Segment Start: DATA UNDER STUDY

(* ===== verification/AuditTrail.v ===== *)
(** * The audit trail (src/internal/server/audit.go)

    What is counted and logged for an authentication, a rejected request and
    a tool call, and which target a call is said to have.  Counters, histograms
    and the log are sinks: a function that writes to them returns what it
    writes, in order.  Durations read from the clock are arguments. *)

From Stdlib Require Import String.
From S2P Require Import Prelude GoStrings Json Errors Config Kube Policy Capability PlanStore Auth Operations.

Definition auditSchemaVersion : string := "v1".

Record auditTarget := {
  at_Action : string; at_APIGroup : string; at_APIVersion : string; at_Resource : string;
  at_Namespace : string; at_Name : string; at_Streaming : bool
}.
Definition no_target : auditTarget := {|
  at_Action := ""; at_APIGroup := ""; at_APIVersion := ""; at_Resource := ""; at_Namespace := ""; at_Name := "";
  at_Streaming := false
|}.
(** [target.Streaming = b]. *)
Definition set_streaming (t : auditTarget) (b : bool) : auditTarget := {|
  at_Action := at_Action t; at_APIGroup := at_APIGroup t; at_APIVersion := at_APIVersion t; at_Resource := at_Resource t;
  at_Namespace := at_Namespace t; at_Name := at_Name t; at_Streaming := b
|}.

(** [slog.Attr]: a key and a value. *)
Inductive attr_value := AString (s : string) | AInt64 (z : Z) | ABool (b : bool).
Abbreviation attr := (string * attr_value)%type.

Inductive telemetry :=
| Inc (counter : string) (labels : list string)
| Observe (histogram : string) (labels : list string) (duration : Z)
| LogAttrs (message : string) (attributes : list attr).

(** ** Records *)

Section records.
Context {G : GoLib} {Q : QuantityLib}.

(** An attribute that is left out when it is empty. *)
Definition attr_unless_empty (key value : string) : list attr :=
  if bool_decide (value <> "") then [(key, AString value)] else [].

Definition actor_subject (p : Principal) : string :=
  let subject := IdentityKey p in
  if (16 <? String.length subject)%nat then substring 0 16 subject else subject.

Definition actor_attributes (principal : option Principal) : list attr :=
  match principal with
  | None => []
  | Some p => [("actor_username", AString (Username p)); ("actor_uid", AString (P_UID p)); ("actor_subject", AString (actor_subject p))]
  end.

Definition target_attributes (t : auditTarget) : list attr :=
  attr_unless_empty "action" (at_Action t) ++ attr_unless_empty "api_group" (at_APIGroup t)
  ++ attr_unless_empty "api_version" (at_APIVersion t) ++ attr_unless_empty "resource" (at_Resource t)
  ++ attr_unless_empty "target_namespace" (at_Namespace t) ++ attr_unless_empty "target_name" (at_Name t)
  ++ (if at_Streaming t then [("streaming", ABool true)] else []).

Definition emitAudit (config : Config) (principal : option Principal) (event tool : string) (target : auditTarget)
    (decision reason : string) (duration : Z) (extra : list attr) : telemetry :=
  LogAttrs "MCP security audit"
    ([("audit_schema", AString auditSchemaVersion); ("event", AString event); ("decision", AString decision);
      ("reason", AString reason); ("server_namespace", AString (cfg_Namespace config));
      ("server_name", AString (cfg_Name config)); ("mode", AString (Mode (cfg_Spec config)));
      ("duration_ms", AInt64 (Z.quot duration 1000000))]
     ++ actor_attributes principal ++ attr_unless_empty "tool" tool ++ target_attributes target ++ extra).

Definition recordAuthentication (config : Config) (principal : option Principal) (decision reason : string) (elapsed : Z)
    : list telemetry :=
  [Inc "supek8smcp_authentication_attempts_total" [decision; reason];
   Inc "supek8smcp_audit_events_total" ["authentication"; ""; decision; reason];
   emitAudit config principal "authentication" "" no_target decision reason elapsed []].

(** [elapsed] and [later] are the two readings of [time.Since(started)]. *)
Definition recordTool (config : Config) (principal : Principal) (tool : string) (target : auditTarget)
    (err : option go_error) (elapsed later : Z) : list telemetry :=
  let '(decision, reason) := auditOutcome err in
  [Inc "supek8smcp_tool_calls_total" [tool; tool_result err];
   Observe "supek8smcp_tool_duration_seconds" [tool] elapsed;
   Inc "supek8smcp_audit_events_total" ["tool_call"; tool; decision_string decision; reason];
   emitAudit config (Some principal) "tool_call" tool target (decision_string decision) reason later []].

Definition recordRateLimit (config : Config) (principal : option Principal) (reason : string) (elapsed : Z) : list telemetry :=
  [Inc "supek8smcp_rate_limit_rejections_total" [reason];
   Inc "supek8smcp_audit_events_total" ["request"; ""; "deny"; "rate_limited"];
   emitAudit config principal "request" "" no_target "deny" "rate_limited" elapsed [("rate_limit_reason", AString reason)]].
End records.

(** ** Targets *)

Definition stringValue (values : object) (key : string) : string := TrimSpace (string_or_zero (obj_index values key)).

Definition auditTargetFromSummary (summary : object) : auditTarget := {|
  at_Action := stringValue summary "action"; at_APIGroup := stringValue summary "group";
  at_APIVersion := stringValue summary "version"; at_Resource := stringValue summary "resource";
  at_Namespace := stringValue summary "namespace"; at_Name := stringValue summary "name"; at_Streaming := false
|}.

Section targets.
Context {Q : QuantityLib} {U : UnstructuredLib}.

Definition auditTargetForCapability (config : Config) (codec : capabilityCodec) (id namespace name : string) : auditTarget :=
  match decode codec id with
  | Err _ =>
    {| at_Action := ""; at_APIGroup := ""; at_APIVersion := ""; at_Resource := ""; at_Namespace := namespace; at_Name := name;
       at_Streaming := false |}
  | Ok capability =>
    let namespace := if bool_decide (namespace = "") then defaultNamespace config capability namespace else namespace in
    let resource := if bool_decide (c_Subresource capability <> "")
                    then c_Resource capability +:+ ("/" +:+ c_Subresource capability) else c_Resource capability in
    {| at_Action := c_Action capability; at_APIGroup := c_Group capability; at_APIVersion := c_Version capability;
       at_Resource := resource; at_Namespace := namespace; at_Name := name; at_Streaming := false |}
  end.

Definition auditTargetForPlan (config : Config) (codec : capabilityCodec) (input : PlanInput) : auditTarget :=
  let name := match pi_Object input with
              | Some obj => if bool_decide (pi_Name input = "") then u_NestedString obj ["metadata"; "name"] else pi_Name input
              | None => pi_Name input
              end in
  auditTargetForCapability config codec (pi_CapabilityID input) (pi_Namespace input) name.
End targets.

(** ** What a record says *)

(** The keys of a record, in order; those of the second half may be left out. *)
Definition audit_keys : list string :=
  ["audit_schema"; "event"; "decision"; "reason"; "server_namespace"; "server_name"; "mode"; "duration_ms";
   "actor_username"; "actor_uid"; "actor_subject"; "tool"; "action"; "api_group"; "api_version"; "resource";
   "target_namespace"; "target_name"; "streaming"].

(** An empty value is not logged. *)
Definition shown (s : string) : option attr_value := if bool_decide (s = "") then None else Some (AString s).

Lemma attr_get_here key value rest :
  obj_get rest key = None -> obj_get (attr_unless_empty key value ++ rest) key = shown value.
Proof.
  intros Hr. unfold attr_unless_empty, shown. destruct (decide (value = "")) as [->|Hv]; [by cbn|].
  rewrite bool_decide_true, bool_decide_false by done. cbn. by rewrite bool_decide_true.
Qed.

Lemma attr_get_other key value rest k : k <> key -> obj_get (attr_unless_empty key value ++ rest) k = obj_get rest k.
Proof.
  intros Hk. unfold attr_unless_empty. case_bool_decide; [|done]. cbn. by rewrite bool_decide_false.
Qed.

Lemma obj_get_missing {A} (l : list (string * A)) k : (k ∉ keys l) -> obj_get l k = None.
Proof.
  induction l as [|[k' v] l IH]; intros Hk; [done|]. cbn in *. apply not_elem_of_cons in Hk as [? ?].
  rewrite bool_decide_false by done. by apply IH.
Qed.

Lemma obj_get_app_missing {A} (l rest : list (string * A)) k : (k ∉ keys l) -> obj_get (l ++ rest) k = obj_get rest k.
Proof.
  induction l as [|[k' v] l IH]; intros Hk; [done|]. cbn in *. apply not_elem_of_cons in Hk as [? ?].
  rewrite bool_decide_false by done. by apply IH.
Qed.

Lemma keys_unless_empty key value : keys (attr_unless_empty key value) `sublist_of` [key].
Proof. unfold attr_unless_empty. case_bool_decide; cbn; repeat constructor. Qed.

(** Finds one attribute among those of the target. *)
Ltac target_field t :=
  repeat (rewrite attr_get_other by done); try apply attr_get_here;
  repeat (rewrite attr_get_other by done); by destruct (at_Streaming t).

Section faithful.
Context {G : GoLib} {Q : QuantityLib}.

Lemma target_keys t :
  keys (target_attributes t) `sublist_of`
    ["action"; "api_group"; "api_version"; "resource"; "target_namespace"; "target_name"; "streaming"].
Proof.
  unfold target_attributes, keys. rewrite !fmap_app.
  apply (sublist_app _ ["action"]); [apply keys_unless_empty|].
  apply (sublist_app _ ["api_group"]); [apply keys_unless_empty|].
  apply (sublist_app _ ["api_version"]); [apply keys_unless_empty|].
  apply (sublist_app _ ["resource"]); [apply keys_unless_empty|].
  apply (sublist_app _ ["target_namespace"]); [apply keys_unless_empty|].
  apply (sublist_app _ ["target_name"]); [apply keys_unless_empty|].
  destruct (at_Streaming t); repeat constructor.
Qed.

(** The attributes of a record without the extra ones. *)
Definition record_of (config : Config) (principal : option Principal) (event tool : string) (target : auditTarget)
    (decision reason : string) (duration : Z) (extra : list attr) : list attr :=
  match emitAudit config principal event tool target decision reason duration extra with
  | LogAttrs _ attributes => attributes
  | _ => []
  end.

Lemma record_keys config principal event tool target decision reason duration extra :
  keys (record_of config principal event tool target decision reason duration extra) `sublist_of` (audit_keys ++ keys extra).
Proof.
  unfold record_of, emitAudit, keys. rewrite !fmap_app. cbn [fmap list_fmap fst app]. unfold audit_keys. cbn [app].
  do 8 constructor. apply (sublist_app _ ["actor_username"; "actor_uid"; "actor_subject"]).
  { destruct principal; cbn; repeat constructor. }
  apply (sublist_app _ ["tool"]); [apply keys_unless_empty|].
  apply (sublist_app _ ["action"; "api_group"; "api_version"; "resource"; "target_namespace"; "target_name"; "streaming"]);
    [apply target_keys|done].
Qed.

Lemma record_lookup config p event tool t decision reason duration k :
  k ∈ ["action"; "api_group"; "api_version"; "resource"; "target_namespace"; "target_name"; "streaming"] ->
  obj_get (record_of config p event tool t decision reason duration []) k = obj_get (target_attributes t) k.
Proof.
  intros Hk. unfold record_of, emitAudit. rewrite app_nil_r.
  rewrite (obj_get_app_missing [_; _; _; _; _; _; _; _]) by (cbn; set_solver).
  rewrite obj_get_app_missing by (destruct p; cbn; set_solver).
  apply attr_get_other. set_solver.
Qed.

(** A record is readable and complete: no key occurs twice, so a log parser reads
    every attribute, the outcome and the actor are those given, and each part of
    the target is there exactly when it is not empty. *)
Theorem audit_record_is_faithful config p event tool t decision reason duration :
  let attributes := record_of config (Some p) event tool t decision reason duration [] in
  NoDup (keys attributes) /\
  obj_get attributes "event" = Some (AString event) /\ obj_get attributes "decision" = Some (AString decision) /\
  obj_get attributes "reason" = Some (AString reason) /\ obj_get attributes "mode" = Some (AString (Mode (cfg_Spec config))) /\
  obj_get attributes "actor_username" = Some (AString (Username p)) /\ obj_get attributes "actor_uid" = Some (AString (P_UID p)) /\
  obj_get attributes "tool" = shown tool /\
  obj_get attributes "action" = shown (at_Action t) /\ obj_get attributes "api_group" = shown (at_APIGroup t) /\
  obj_get attributes "api_version" = shown (at_APIVersion t) /\ obj_get attributes "resource" = shown (at_Resource t) /\
  obj_get attributes "target_namespace" = shown (at_Namespace t) /\ obj_get attributes "target_name" = shown (at_Name t) /\
  obj_get attributes "streaming" = (if at_Streaming t then Some (ABool true) else None).
Proof.
  intros attributes.
  assert (obj_get (target_attributes t) "tool" = None) as Ht.
  { apply obj_get_missing. intros Hin. eapply elem_of_sublist in Hin; [|apply target_keys]. set_solver. }
  assert (NoDup (keys attributes)) as Hnd.
  { eapply sublist_NoDup; [|apply record_keys]. by apply (bool_decide_unpack _). }
  assert (obj_get attributes "tool" = shown tool) as Htool.
  { unfold attributes, record_of, emitAudit. rewrite app_nil_r. by apply attr_get_here. }
  split_and!; try reflexivity; try done;
    unfold attributes; rewrite record_lookup by set_solver; unfold target_attributes; target_field t.
Qed.
End faithful.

Segment End: DATA UNDER STUDY

TASK TO COMPLETE: Look through the records and gather each line with the word "left".

THE ANSWER:
(** An attribute that is left out when it is empty. *)
(** The keys of a record, in order; those of the second half may be left out. *)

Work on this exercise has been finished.